(EXERCISE BRIEF)
Below are some records. Return exactly the lines from the one with "pose proof (filing_held" to the one with "- pose proof", and nothing else.

(EXTRACTED MATERIAL)
Lemma wp_start s c : Inv (hands s) (dev s) -> event_ok s (Start c) -> wp (start c) (call_post (hands s) (dev s)) (dev s).
Proof.
  intros HI Hok. destruct c; cbn [start event_ok] in *.
  - by apply call_create.
  - by apply call_create.
  - apply fwp_bind. eapply fwp_mono; [by apply (wp_rmfb_find (hands s))|]. intros [a|] d'.
    + intros (HI' & Hk & _ & Ef). apply fwp_ret. split_and!; [done|done|by repeat constructor|by eapply refiled_taken].
    + intros [-> _]. apply fwp_ret. by apply call_same.
  - apply fwp_bind. eapply fwp_mono; [by apply wp_setplane_find|]. intros [[[ret p] crtc] fb] d' (HI' & Hs & Hret). apply fwp_ret.
    unfold truth. destruct (Z.eqb_spec ret 0) as [->|Hr]; cbn [negb].
    + destruct (Hret eq_refl) as [Hp Hc]. apply call_same; [by destruct fb|done| |done]. repeat constructor.
      * by apply (st_planes d' (Inv_static _ d' HI')).
      * intros a Ea. destruct (Hc a Ea) as (c & -> & k & Ek). exists c. split; [done|].
        by apply (st_crtc d' (Inv_static _ d' HI') c k).
    + apply call_same; [|done|constructor|done]. by destruct fb.
  - apply call_keeps. by apply wp_setcrtc.
  - apply call_keeps. by apply wp_page_flip.
  - apply fwp_bind. eapply fwp_mono; [by apply (wp_cursor_find (hands s))|]. intros r d' [-> Hr]. apply fwp_ret.
    destruct r as [ret|[k [p|]]]; [by apply call_same| |apply call_same; by repeat constructor]. destruct Hr as [Hk Hp].
    case_if; (apply call_same; [done|done| |done]); repeat constructor; auto.
  - by apply call_lookup.
  - by apply call_lookup.
  - apply fwp_ret. apply call_same; by repeat constructor.
  - apply call_keeps. destruct Hok as [Ho Hsets]. apply wp_restore; [done|done|].
    eapply Forall_impl; [exact Hsets|]. intros set [Hfb Hc]. split; [|done]. intros a Ea. unfold hands. apply elem_of_app. right.
    apply elem_of_app. right. by apply Hfb.
  - by apply wp_private.
Qed.

(** ** Interleavings *)

(** A framebuffer is on at most one list of a file, or about to be put there. *)
Definition Filed (s : sys) : Prop := forall a, occ a (filing s) + msum (occ a) (filp_fbs (dev s)) <= 1.

Definition SysInv (s : sys) : Prop := Inv (hands s) (dev s) /\ Forall (Forall (part_ok (dev s))) (threads s) /\ Filed s.

Lemma ok_kept d d' l : Kept d d' -> Forall (Forall (part_ok d)) l -> Forall (Forall (part_ok d')) l.
Proof. intros Hs Hl. eapply Forall_impl; [exact Hl|]. intros t Ht. eapply Forall_impl; [exact Ht|]. intros c. by apply part_ok_kept. Qed.

Lemma occ_filing a s : occ a (filing s) = lsum (fun t => occ a (thread_files t)) (threads s).
Proof. unfold filing. by rewrite occ_mjoin. Qed.

(** What is to be put on a list is held. *)
Lemma filing_held a s : occ a (filing s) <= occ a (hands s).
Proof.
  rewrite occ_filing, occ_hands. pose proof (occ_nonneg a (lost s)). pose proof (occ_nonneg a (private s)).
  enough (lsum (fun t => occ a (thread_files t)) (threads s) <= lsum (fun t => occ a (thread_refs t)) (threads s)) by lia.
  induction (threads s) as [|t ts IHs]; [done|]. cbn [lsum]. enough (occ a (thread_files t) <= occ a (thread_refs t)) by lia.
  clear IHs ts. induction t as [|c t IH]; [done|]. change (thread_files (c :: t)) with (to_file c ++ thread_files t). rewrite thread_refs_cons, !occ_app.
  enough (occ a (to_file c) <= occ a (part_refs c)) by lia. destruct c; cbn [to_file part_refs]; first [apply Z.le_refl|apply occ_nonneg].
Qed.

(** Nobody is about to file a framebuffer that does not exist. *)
Lemma filed_new s a : Inv (hands s) (dev s) -> fbs (dev s) !! a = None -> occ a (filing s) + msum (occ a) (filp_fbs (dev s)) = 0.
Proof.
  intros (H & Hb & _) E. pose proof (bk_exact _ _ _ Hb a) as Hx. rewrite E in Hx. destruct Hx as [Hx _]. unfold refs in Hx.
  pose proof (filing_held a s). pose proof (occ_nonneg a (filing s)). pose proof (count_nonneg (shows a) H).
  pose proof (msum_nonneg (occ a) (filp_fbs (dev s)) (occ_nonneg a)). lia.
Qed.

Lemma exec_inv s ev : SysInv s -> event_ok s ev -> exists s', exec s ev = Done s' /\ SysInv s'.
Proof.
  intros (HI & Hok & Hfd) Hev. destruct ev as [c|i|a]; cbn [exec].
  - pose proof (wp_start s c HI Hev) as Hs. unfold wp in Hs. destruct (start c (dev s)) as [[[[parts l] new] d']| |]; [|done|done].
    destruct Hs as (HI' & Hs & Hp & Hre). eexists. split; [done|]. split_and!; cbn [dev threads].
    + eapply Inv_occ; [|exact HI']. intros a. rewrite occ_hands. cbn [threads lost private lsum]. rewrite !occ_app, occ_hands. lia.
    + constructor; [done|]. by eapply ok_kept.
    + intros a. specialize (Hfd a). specialize (Hre a). rewrite occ_filing in *. unfold files_of in Hre. cbn [threads dev lsum] in *.
      change (occ a (thread_files [])) with 0 in Hre.
      case_bool_decide as Hn; [pose proof (filed_new s a HI Hn) as Hz; rewrite occ_filing in Hz|]; cbn [b2z] in Hre; lia.
  - destruct (threads s !! i) as [[|c rest]|] eqn:E; [by exists s| |by exists s].
    pose proof (Forall_lookup_1 _ _ _ _ Hok E) as Ht. apply Forall_cons in Ht as [Hc Hrest].
    set (e := mjoin (thread_refs <$> <[i := rest]> (threads s)) ++ lost s ++ private s).
    assert (forall a, occ a (hands s) = occ a (part_refs c ++ e)) as Ho.
    { intros a. unfold e. rewrite occ_hands, !occ_app, occ_mjoin, (lsum_insert _ _ _ _ _ E), thread_refs_cons, occ_app. lia. }
    assert (forall a, occ a (thread_files (c :: rest)) = occ a (thread_files [c]) + occ a (thread_files rest)) as Hcr
      by (intros a; apply (thread_files_app [c])).
    assert (forall a, files_of [c] a (dev s) <= 1) as Hf1.
    { intros a. specialize (Hfd a). unfold files_of. rewrite occ_filing in Hfd.
      pose proof (lsum_insert (fun t => occ a (thread_files t)) _ _ _ rest E) as Hl. cbn beta in Hl.
      pose proof (lsum_nonneg (fun t => occ a (thread_files t)) (<[i := rest]> (threads s)) (fun t => occ_nonneg a _)).
      rewrite Hcr in Hl. lia. }
    cbn [event_ok] in Hev. rewrite E in Hev.
    pose proof (wp_part e (dev s) c (Inv_occ _ _ _ Ho HI) Hc Hev Hf1) as Hp. unfold wp in Hp.
    destruct (run_part c (dev s)) as [[parts d']| |]; [|done|done]. destruct Hp as (HI' & Hs & Hps & Hre). eexists. split; [done|].
    split_and!; cbn [dev threads].
    + eapply Inv_occ; [|exact HI']. intros a. rewrite occ_hands. cbn [threads lost private]. unfold e.
      rewrite (lsum_insert _ _ _ _ _ E), !occ_app, occ_mjoin, (lsum_insert _ _ _ _ _ E), thread_refs_app. lia.
    + apply Forall_insert; [by eapply ok_kept|]. apply Forall_app. split; [done|].
      eapply Forall_impl; [exact Hrest|]. intros c'. by apply part_ok_kept.
    + intros a. specialize (Hfd a). specialize (Hre a). rewrite occ_filing in *. unfold files_of in Hre. cbn [threads dev].
      rewrite (lsum_insert _ _ _ _ _ E), thread_files_app, Hcr.
      case_bool_decide as Hn; [pose proof (filed_new s a HI Hn) as Hz; rewrite occ_filing in Hz|]; cbn [b2z] in Hre; lia.
  - case_bool_decide as Hd; [|by exists s]. destruct HI as (H & Hb & Ha). pose proof (wp_reap H (hands s) (dev s) a Hb Hd) as Hr.
    unfold wp in Hr. destruct (reap a (dev s)) as [[[] d']| |]; [|done|done]. destruct Hr as [Hb' F]. eexists. split; [done|].
    pose proof (Frame_same _ _ F) as Hs. split_and!; cbn [dev threads].
    + by eapply Inv_frame.
    + eapply ok_kept; [|exact Hok]. by apply Same_kept.
    + intros b. specialize (Hfd b). destruct Hs as (_ & _ & _ & Ef). cbn [dev]. by rewrite Ef.
Qed.

Lemma booted_inv d : booted d -> SysInv (MkSys d [] [] []).
Proof.
  intros [Bs Bi Bf [Bl Bn] Bfi By Bd]. split_and!; [|constructor|intros a; cbn; by rewrite Bfi, msum_empty]. exists (p_fb <$> planes d). split; [split; try done|].
  - split; cbn [dev]; rewrite ?Bl, ?Bf, ?Bfi, ?Bn; [constructor| |done|done]. intros a. rewrite lookup_empty. split; [intros Ha; by apply not_elem_of_nil in Ha|by intros [? ?]].
  - intros a. cbn [dev]. rewrite Bf, By, lookup_empty. split; [|set_solver]. unfold refs. rewrite Bfi, msum_empty. unfold occ. cbn.
    rewrite count_0; [done|]. intros p o. rewrite lookup_fmap. destruct (planes d !! p) as [x|] eqn:E; [|done]. cbn. intros [= <-].
    by rewrite (proj1 (Bd p x E)).
  - cbn [dev]. split.
    + intros p E. by rewrite lookup_fmap, E.
    + intros p x E _. rewrite lookup_fmap, E. cbn. split; [done|]. by apply (Bd p x E).
    + intros p x _ Hp. by apply not_elem_of_nil in Hp.
Qed.

Lemma fb_reachable_inv s : reachable s -> SysInv s.
Proof.
  induction 1 as [d Hd|s ev s' _ IH Hev He]; [by apply booted_inv|].
  destruct (exec_inv s ev IH Hev) as (s2 & E2 & HI2). congruence.
Qed.

(** ** Theorems *)

(** The holders of a framebuffer: planes that show it, files that list it, parts of
    calls that work with it, the kernel, and calls that lost a reference. *)
Definition holders (s : sys) (a : Z) : Z :=
  count (shows a) (p_fb <$> planes (dev s)) + msum (occ a) (filp_fbs (dev s))
  + lsum (fun t => occ a (thread_refs t)) (threads s) + occ a (private s) + occ a (lost s).

Lemma shown_map H d : Agree [] H d -> H = p_fb <$> planes d.
Proof.
  intros [A1 A2 _]. apply map_eq. intros p. rewrite lookup_fmap. destruct (planes d !! p) as [x|] eqn:E; [|by apply A1].
  by apply (A2 p x E), not_in_nil.
Qed.

Lemma inv_holders s : Inv (hands s) (dev s) -> forall a,
  exact_at (holders s a) (dying (dev s)) a (fbs (dev s) !! a).
Proof.
  intros (H & Hb & Ha) a. rewrite (shown_map H _ Ha) in Hb. pose proof (bk_exact _ _ _ Hb a) as Hx.
  unfold refs in Hx. rewrite occ_hands in Hx. unfold holders.
  by match goal with |- exact_at ?n _ _ _ => match type of Hx with exact_at ?m _ _ _ => replace n with m by lia end end.
Qed.

(** C2: Whatever calls threads make and however their parts and the releases of
    framebuffers interleave, in steps that are all [event_ok], the count of each
    framebuffer is the number of its holders, it is 0 exactly while the framebuffer's
    release is under way, one that is gone has no holder, its identifier finds it and no
    other object, and the device's list and number of framebuffers agree with those in
    memory.  A step is [event_ok] when an identifier is left for a framebuffer that is
    created; when the framebuffer of a cursor call is still on the file's list as the
    call takes its reference; and when, as the console is restored, everything that an
    overlay or a cursor shows is also held by a file or a call, the console's own
    framebuffers are the kernel's and its CRTCs are the device's.  A part of a call under
    the locks of mode setting is one step. *)
Theorem fb_refs_exact s :
  reachable s ->
  (forall a, match fbs (dev s) !! a with
             | Some fb => refcount fb = holders s a /\ (holders s a = 0 <-> a ∈ dying (dev s))
             | None => holders s a = 0 /\ a ∉ dying (dev s) end) /\
  (forall id a, idr_find (crtc_idr (dev s)) id = Some a -> obj_id (dev s) a = Some id) /\
  (forall a fb, fbs (dev s) !! a = Some fb -> fb_id fb <> 0 -> idr_find (crtc_idr (dev s)) (fb_id fb) = Some a) /\
  (forall a, a ∈ fb_list (dev s) <-> is_Some (fbs (dev s) !! a)) /\
  num_fb (dev s) = Z.of_nat (size (fbs (dev s))).
Proof.
  intros [HI _]%fb_reachable_inv. pose proof (Inv_listed _ _ HI) as [L1 L2 L3 _]. pose proof (Inv_ids _ _ HI) as [_ I2 I3 _ _ _ _].
  split_and!; [by apply inv_holders|done|done|done|]. rewrite L3. f_equal. rewrite <- size_dom.
  rewrite <- (size_list_to_set (C := gset Z) (fb_list (dev s)) L1). apply set_size_proper. intros a.
  by rewrite elem_of_list_to_set, elem_of_dom, L2.
Qed.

(RESPONSE TO THE EXERCISE)
  pose proof (filing_held a s). pose proof (occ_nonneg a (filing s)). pose proof (count_nonneg (shows a) H).
  pose proof (msum_nonneg (occ a) (filp_fbs (dev s)) (occ_nonneg a)). lia.
Qed.

Lemma exec_inv s ev : SysInv s -> event_ok s ev -> exists s', exec s ev = Done s' /\ SysInv s'.
Proof.
  intros (HI & Hok & Hfd) Hev. destruct ev as [c|i|a]; cbn [exec].
  - pose proof (wp_start s c HI Hev) as Hs. unfold wp in Hs. destruct (start c (dev s)) as [[[[parts l] new] d']| |]; [|done|done].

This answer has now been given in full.